Molecular Analysis of HLA-DR and Their Association with Systemic Lupus Erythematosus
Keywords:Systemic lupus erythematosus, Major histocompatibility complex, Human leukocyte antigen, Polymer-ase chain reaction
Systemic lupus erythematosus (SLE) is an autoimmune disease that develops within a complex network of genetic and immunologic factors. Both genetic and environmental factors strongly influence the development of SLE. But genetic factors are more important both in determining the overall susceptibility to SLE and in influencing immunologic heterogenecity in affected subjects. Now it is accepted that major histocompatibility complex (MHC) genes particularly HLA (Human leukocyte antigen) class II constitute a part of the genetic factor for susceptibility to develop SLE. To determine the association of HLA-DR antigens with SLE, this case-control study was conducted over a period of twelve months from March 2013 in Dhaka. Buccal swabs for HLA-DR typing were collected from 46 SLE cases and 46 age and sex matched unrelated healthy controls.

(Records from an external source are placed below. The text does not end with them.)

(** [sep.join(l)] *)
Fixpoint join (sep : string) (l : list string) : string :=
  match l with
  | [] => ""
  | [x] => x
  | x :: r => x +:+ sep +:+ join sep r
  end.

(** Truth value of a string: non-empty. *)
Definition truthy (s : string) : bool :=
  match s with EmptyString => false | _ => true end.

(** Truth value of an [Optional[str]]: neither [None] nor empty. *)
Definition truthy_opt (o : option string) : bool :=
  match o with Some s => truthy s | None => false end.

(** [a or b] on [Optional[str]]. *)
Definition or_opt (a b : option string) : option string :=
  if truthy_opt a then a else b.

(** [str(x)] and the f-string rendering of an [Optional[str]]. *)
Definition str_opt (o : option string) : string :=
  match o with Some s => s | None => "None" end.

(** [s.encode()]: UTF-8; a code point in 128..255 takes two bytes. *)
Fixpoint encode (s : string) : list N :=
  match s with
  | EmptyString => []
  | String c r =>
      let n := ord c in
      if n <? 128 then n :: encode r
      else (192 + n / 64) :: (128 + n mod 64) :: encode r
  end.

End PyStr.

(** ** base64.b64encode *)

Module Base64.

Definition alphabet : string :=
  "ABCDEFGHIJKLMNOPQRSTUVWXYZabcdefghijklmnopqrstuvwxyz0123456789+/".

Definition digit (i : N) : ascii :=
  match String.get (N.to_nat i) alphabet with
  | Some c => c
  | None => "="%char
  end.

HLA-DR typing was carried out by polymerase chain reaction (PCR) with sequence specific primers. Among 46 cases, female versus male ration was 22: 1 and mean age at study entry was 27.05 ± 8.17 years, ranging from 12.5 45 years. A total of 10 (HLA-DR1 to DR10) HLA antigens were determined in both cases and controls. The most frequent HLA-DR observed among cases was DR2 (86.96%) followed by DR7 (41.30%). When compared with healthy controls, the HLA-DR2 was significantly associated with SLE (p ?0.05, RR: 4.6914, 95% CI: 1.658 to 13.267). No other HLA-DR had significant association with SLE. No association of HLA-DR was observed with age of onset of disease among SLE cases. Results of the study reveal that HLA-DR2 gene is a risk factor for development of SLE in Bangladeshi population.